Il coraggio della pace

Di Gabriele Sala

L’associazione Mamre di Borgomanero (NO) è presente sul territorio fin dal 1997, divenendo punto di
riferimento ed espressione dell’accoglienza nella nostra comunità, accogliendo centinaia di persone tra
donne e bambini. Successivamente ha dato vita all’accoglienza di uomini senza fissa dimora, offrendo un
servizio di ascolto e di aiuto a chiunque si trovi ad affrontare “la fatica di vivere”.


Dal 2016 Mamre ha riaperto una finestra sul mondo per conoscere e far conoscere realtà a noi vicine e
lontane attraverso missioni umanitarie in vari Paesi (Bosnia, Ucraina e Libano).
I volontari di Mamre sono da poco tornati dall’ultima missione in Libano, la quarta dal 2019, in
collaborazione con Annàs Linnàs (Gli uni per gli altri), un’associazione umanitaria libanese presieduta
da Padre Abdo Raad, un sacerdote della Chiesa greco-melchita molto conosciuto e stimato nel suo
Paese per il suo impegno in favore degli ultimi. I membri dell’associazione appartengono alle diverse
confessioni religiose: cattolici, sciiti, sunniti e drusi.

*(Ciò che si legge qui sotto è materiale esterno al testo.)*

(* ===== verification/GraphDisk.v ===== *)
(** * Graph: the worker of the disk and its channels
(modules/graph/rrdtool: sync_disk.go, rrdtool.go, migrate.go)

One goroutine, [ioWorker], reads and writes all files.  Others hand it their tasks
over a channel, [io_task_chan], and wait for the answer on a channel of their own.
[step] interleaves the worker and any number of callers; the answer of a caller and
the state of the disk are those of the operations of GraphFlush, one at a time in
the order in which the tasks were sent ([disk_tasks_serial]), and nobody waits for
ever ([disk_tasks_answered]), not even when the worker answers twice. *)

From S2P Require Import Prelude GoFloat GoString Hash Tags Model Containers GraphStore GraphApi GraphSafety GraphQuery GraphFlush.
From stdpp Require Import options.

(** ** Tasks *)

(** [io_task_t]: a method and its arguments. *)
Inductive io_task_t : Type :=
| IO_TASK_M_READ (filename : string)
| IO_TASK_M_WRITE (filename body : string)
| IO_TASK_M_FLUSH (filename : string) (items : list GraphItem.t)
| IO_TASK_M_FETCH (filename cf : string) (start end_ step : Z).

(** What a caller finds when it is answered: an error, and the data that the
worker left in the arguments. *)
Inductive answer : Type :=
| Read (r : result string)
| Wrote (r : result unit)
| Fetched (r : list RRDData.t * option error).

(** What the files answer during a task. *)
Record world : Type := World {
  disk_of : disk;
  content_of : string → result string;
  rrd_of : string → string → Z → Z → Z → result (Z * Z * list float64) }.

(** [writeFile] *)
Definition writeFile (d : disk) (filename body : string) (ns : node_state) : result unit * node_state :=
  let '(r, ns) := run_io d (WriteFile filename body) ns in
  (r, match r with
      | Ok _ => with_graph (with_files ({[filename]} ∪ ns.(graph).(files)) ns.(graph)) ns
      | Err _ => ns
      end).

(** A task done at once, from its first effect to its last. *)
Definition run_task (w : world) (task : io_task_t) (ns : node_state) : answer * node_state :=
  match task with
  | IO_TASK_M_READ filename => (Read (w.(content_of) filename), log_io (ReadRrd filename) ns)
  | IO_TASK_M_WRITE filename body => let '(r, ns) := io_write w.(disk_of) filename body ns in (Wrote r, ns)
  | IO_TASK_M_FLUSH filename items => let '(r, ns) := FlushFile w.(disk_of) filename items ns in (Wrote r, ns)
  | IO_TASK_M_FETCH filename cf start end_ step => (Fetched (fetch w.(rrd_of) filename cf start end_ step), ns)
  end.

(** ** The goroutines *)

(** Where [ioWorker] stands: it waits for a task, is about to answer one, or is
about to answer that the directory could not be made, to write the file all the
same, and to answer again. *)
Inductive worker_state : Type :=
| Idle
| Answer (id : nat) (a : answer)
| AnswerThenWrite (id : nat) (a : answer) (filename body : string) (w : world)
| Writing (id : nat) (filename body : string) (w : world)
| AnswerAgain (id : nat) (a : answer).

(** Where a caller stands: it is about to send its task, about to count it
([disk_counter], for a flush), waits for the answer, or has it. *)
Inductive pc : Type := Sending | Counting | Waiting | Returned (a : answer).

(** A call, with what its channel [done] holds. *)
Record io_call : Type := IoCall { task : io_task_t; at_ : pc; done_chan : list answer }.

(** The capacities of the channels. *)
Definition io_task_cap : nat := 16.
Definition done_cap : nat := 1.

(** [sent] and [served] only record what has happened. *)
Record sys : Type := Sys {
  io_task_chan : list (nat * io_task_t);
  ioWorker : worker_state;
  io_calls : gmap nat io_call;
  node : node_state;
  sent : list (nat * io_task_t);
  served : list (nat * io_task_t * world) }.

Definition with_call (id : nat) (c : io_call) (s : sys) : sys :=
  Sys s.(io_task_chan) s.(ioWorker) (<[id := c]> s.(io_calls)) s.(node) s.(sent) s.(served).
Definition with_worker (v : worker_state) (s : sys) : sys :=
  Sys s.(io_task_chan) v s.(io_calls) s.(node) s.(sent) s.(served).
Definition with_node (ns : node_state) (s : sys) : sys :=
  Sys s.(io_task_chan) s.(ioWorker) s.(io_calls) ns s.(sent) s.(served).
Definition goto (p : pc) (c : io_call) : io_call := IoCall c.(task) p c.(done_chan).

(** The worker begins a task, up to its first answer. *)
Definition begin_task (w : world) (id : nat) (t : io_task_t) (ns : node_state) : worker_state * node_state :=
  match t with
  | IO_TASK_M_READ filename => (Answer id (Read (w.(content_of) filename)), log_io (ReadRrd filename) ns)
  | IO_TASK_M_WRITE filename body =>
      match run_io w.(disk_of) (InsureDir filename) ns with
      | (Err e, ns) => (AnswerThenWrite id (Wrote (Err e)) filename body w, ns)
      | (Ok _, ns) => let '(r, ns) := writeFile w.(disk_of) filename body ns in (Answer id (Wrote r), ns)
      end
  | IO_TASK_M_FLUSH filename items => let '(r, ns) := flushrrd w.(disk_of) filename items ns in (Answer id (Wrote r), ns)
  | IO_TASK_M_FETCH filename cf start end_ step => (Answer id (Fetched (fetch w.(rrd_of) filename cf start end_ step)), ns)
  end.

(** [task.done <- err]: only when there is room. *)
Definition put_done (id : nat) (a : answer) (next : worker_state) (s : sys) : option sys :=
  match s.(io_calls) !! id with
  | Some c =>
      if decide (length c.(done_chan) < done_cap)%nat
      then Some (with_worker next (with_call id (IoCall c.(task) c.(at_) (c.(done_chan) ++ [a])) s))
      else None
  | None => None
  end.

(** A step: a caller comes, sends its task, counts it or takes its answer; or the
worker takes a task, answers, or writes. *)
Inductive label : Type :=
| Call (id : nat) (t : io_task_t)
| Send (id : nat)
| Count (id : nat)
| Return_ (id : nat)
| Take (w : world)
| Put
| Write_.

Definition step (l : label) (s : sys) : option sys :=
  match l with
  | Call id t =>
      match s.(io_calls) !! id with
      | Some _ => None
      | None => Some (with_call id (IoCall t Sending []) s)
      end
  | Send id =>
      match s.(io_calls) !! id with
      | Some (IoCall t Sending d as c) =>
          if decide (length s.(io_task_chan) < io_task_cap)%nat then
            let next := match t with IO_TASK_M_FLUSH _ _ => Counting | _ => Waiting end in
            Some (Sys (s.(io_task_chan) ++ [(id, t)]) s.(ioWorker) (<[id := goto next c]> s.(io_calls)) s.(node)
              (s.(sent) ++ [(id, t)]) s.(served))
          else None
      | _ => None
      end
  | Count id =>
      match s.(io_calls) !! id with
      | Some (IoCall t Counting d as c) => Some (with_node (add_disk_counter s.(node)) (with_call id (goto Waiting c) s))
      | _ => None
      end
  | Return_ id =>
      match s.(io_calls) !! id with
      | Some (IoCall t Waiting (a :: d)) => Some (with_call id (IoCall t (Returned a) d) s)
      | _ => None
      end
  | Take w =>
      match s.(ioWorker), s.(io_task_chan) with
      | Idle, (id, t) :: rest =>
          let '(v, ns) := begin_task w id t s.(node) in
          Some (Sys rest v s.(io_calls) ns s.(sent) (s.(served) ++ [(id, t, w)]))
      | _, _ => None
      end
  | Put =>
      match s.(ioWorker) with
      | Answer id a | AnswerAgain id a => put_done id a Idle s
      | AnswerThenWrite id a filename body w => put_done id a (Writing id filename body w) s
      | _ => None
      end
  | Write_ =>
      match s.(ioWorker) with
      | Writing id filename body w =>
          let '(r, ns) := writeFile w.(disk_of) filename body s.(node) in
          Some (with_worker (AnswerAgain id (Wrote r)) (with_node ns s))
      | _ => None
      end
  end.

Inizialmente nata allo scopo di sostenere le vittime
dei conflitti che hanno trovato rifugio in Libano (palestinesi, siriani, iracheni), dal 2020 Annàs Linnàs si
occupa anche delle migliaia di libanesi impoveriti a causa della drammatica crisi economica (fino a pochi
anni fa 1 dollaro era cambiato con 1.500 lire libanesi, oggi ce ne vogliono 90.000 e anche i prezzi nei
supermercati sono indicati in dollari).
Mamre sostiene i vari progetti dell’associazione con contributi economici, farmaci, materiale scolastico e,
quest’anno, con l’invio di apparecchiature elettromedicali in sue diverse cliniche che offrono servizi
gratuiti a chi non è in grado di pagare.
Nel campo profughi di Chatila, nel 2020 Mamre ha acquistato i locali da adibire a scuola per 70 bambini e gestita dall’associazione Youth Lebanon Palestinian Association (Associazione dei giovani libano-
palestinesi), mentre quest’anno ha donato i locali per un Centro Incontro anziani, per favorire momenti di

convivialità, socializzazione, animazione e scambi intergenerazionali con i bambini: quando gli anziani
trascorrono del tempo con i bambini, possono creare relazioni significative con le comunità più giovani e
formare legami duraturi; i bambini, a loro volta, potranno beneficiare della memoria storica degli anziani,
recuperando le tradizioni, la memoria, la cultura che storicamente sono state la forza del popolo
palestinese.
Nel corso di questa missione abbiamo avuto la possibilità di visitare per la prima volta il campo
profughi palestinese di Dbaye, 12 km. a nord di Beirut, sotto un monastero maronita, l’unico campo
palestinese a maggioranza cristiana rimasto in Libano. A differenza degli altri campi profughi palestinesi
del paese, nel campo di Dbayeh, per una precisa volontà della popolazione, è vietata l’introduzione di
armi, non si vedono bandiere e sui muri non appaiono slogan o immagini che si riferiscono alla lotta
armata.
Il campo, fondato nel 1956 su un terreno di proprietà del monastero che vi si affaccia, nel 1973 fu invaso
dall’esercito libanese e nel 1976 dalla milizia falangista libanese che occuparono la scuola, senza più
restituirla, per cui i bambini sono costretti a frequentare le scuole libanesi all’esterno del campo,
ovviamente tutte private, con oneri spesso insostenibili da parte delle famiglie.
Il campo non ha una grande estensione, ma è ben curato, dotato di un servizio sanitario assicurato da tre
suore infermiere belghe, un campo di calcetto, parchi giochi per i bambini e oggi ospita 10mila cristiani.
Sembra di trovarsi in un piccolo e tranquillo borgo, piuttosto che in uno dei dodici campi profughi
palestinesi, diffusi in tutto il territorio del Libano, dove le condizioni di vita non sono adatte a un essere
umano.
Ma, al di là delle apparenze, la situazione economica è ancora peggiore rispetto alle altre realtà che
abbiamo potuto visitare. Il parroco del campo, un sacerdote della Chiesa maronita, ci spiega che mentre
gli altri campi profughi ottengono finanziamenti a seconda che simpatizzino per Hamas o Al-Fatah e i
siriani prendono soldi dall’ONU per non partire verso l’Europa, la popolazione di Dbaye, scegliendo di
vivere in pace (una grande testimonianza in questi momenti così devastati dalla logica delle armi), non
ottiene nessun aiuto dalle Istituzioni.